Так вот, эти книги, как правило, книги фантастических рассказов, но фантазия в них не беспочвенная, а реально обоснованная. Сошлюсь на рассказ, возможно вам известный, называющийся «Фунес, чудо памяти». Фунес, чудо памяти, — это уругвайский паренек, весьма малообразованный, которого после падения с лошади постигла ужасная участь: он оказался наделен безграничной памятью. Он помнит не только лицо каждого человека, которого видел в своей жизни, но также, например, помнит, что видел его в профиль, потом в три четверти, потом анфас. Помнит, как опускались сумерки, помнит каждое виденное им дерево, падение каждого листка — так что слово «дерево» для него слишком абстрактно, и он хочет изобрести всеобъемлющий язык. В то время я страдал бессонницей, тщетно пытался заснуть. А что значит спать? Спать значит забыться, поэтому мы в Буэнос-Айресе, а возможно, и здесь, вместо «despertarse» («проснуться») скажем «recordarse» («опамятоваться») — «que me recuerden manana temprano»[217]. Этот оборот мне кажется восхитительным: «que me recuerden»; ведь когда человек спит — и об этом я сказал в последнем моем стихотворении «Сон», — он никто, а потом, когда проснется, он вспоминает, что он Имярек, вспоминает обстоятельства своей жизни, обязанности, которые ему готовит день; человек перестает быть «неким беспредельным Богом», может быть, чем-то становится почти прежним, может быть кем-то вполне конкретным, связанным со своей судьбой, с определенным прошлым, определенными надеждами, обычно не сбывающимися.

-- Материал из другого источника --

(* ===== verification/BufferSteps.v ===== *)
(** * BufferSteps: the steps of an edit, in terms of the pieces of the buffer

    Both edits walk over the old fragments with a cursor whose positions count some of
    the fragments ([counts]): the visible ones, or those that a version has observed.  [holding]
    relates the state of the loops to a trace, and each helper of [Buffer] extends the trace.

    [doing] is the invariant of the loops of [apply_local_edit] and [apply_remote_edit]:
    the state of the loop, [holding], its trace, [tracing], and its patch.  [base] says how many bytes
    the counted fragments have.  A step extends the trace by [quiet] elements (nothing appears or
    disappears), [adds] the new text, or [erasing] ones. *)

From S2P Require Import Prelude Clock Locator UndoMap OperationQueue Patch Subscription History Bits Utf8.
From S2P Require Import LineEnding PatchFacts TextSummary Chunk ChunkFacts Rope RopeFacts RopeEdit RopeSlice.
From S2P Require Import Keyed TreeMap TreeMapFacts SumTree SumTreeSpec SumTreeFind Cursor CursorSpec.
From S2P Require Import CursorFacts Fragment RopeBuilder Buffer BufferFacts.

Section editing.
Context {D : Type} `{!Dimension D FragmentSummary} (ts : Lamport.t).
Implicit Types (st : editing D) (A B rest : list piece) (k n : N) (tr : list el) (e : el) (p : piece).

Итак, я пытался забыться, забыть о себе, чтобы уснуть, но все равно лежа непрестанно думал о себе, думал во всех подробностях о своем теле, о книгах, о мебели, о нашем доме, о патио, об усадьбе, о статуях в усадьбе, об ограде, о соседних домах, меня завораживала мысль о Вселенной, и я думал также о светилах. Я шел дальше, шел по городу Буэнос-Айресу, думал об иллюстрациях в книгах, но не мог никак забыться, и тут я придумал персонаж, наделенный бесконечной памятью, персонаж — метафору бессонницы, «Фунеса, чудо памяти». И я написал это — не знаю, хорошо или плохо, но — с хорошим лечебным терапевтическим результатом: написав этот рассказ, я избавился от бессонницы. Бессонница стала постепенно проходить. Теперь я опять страдаю бессонницей, но не такой упорной, как тогда. Мне мерещилось, будто где-то есть часы, измеряющие время моей бессонницы, адские часы, которые я и теперь ненавижу, хотя они не существуют, и что эти часы бьют один час, четверть часа, полчаса, три четверти часа, затем следующий час — так, чтобы я не мог обмануть себя, сказав, что я спал, ведь часы беспощадно показывали противное.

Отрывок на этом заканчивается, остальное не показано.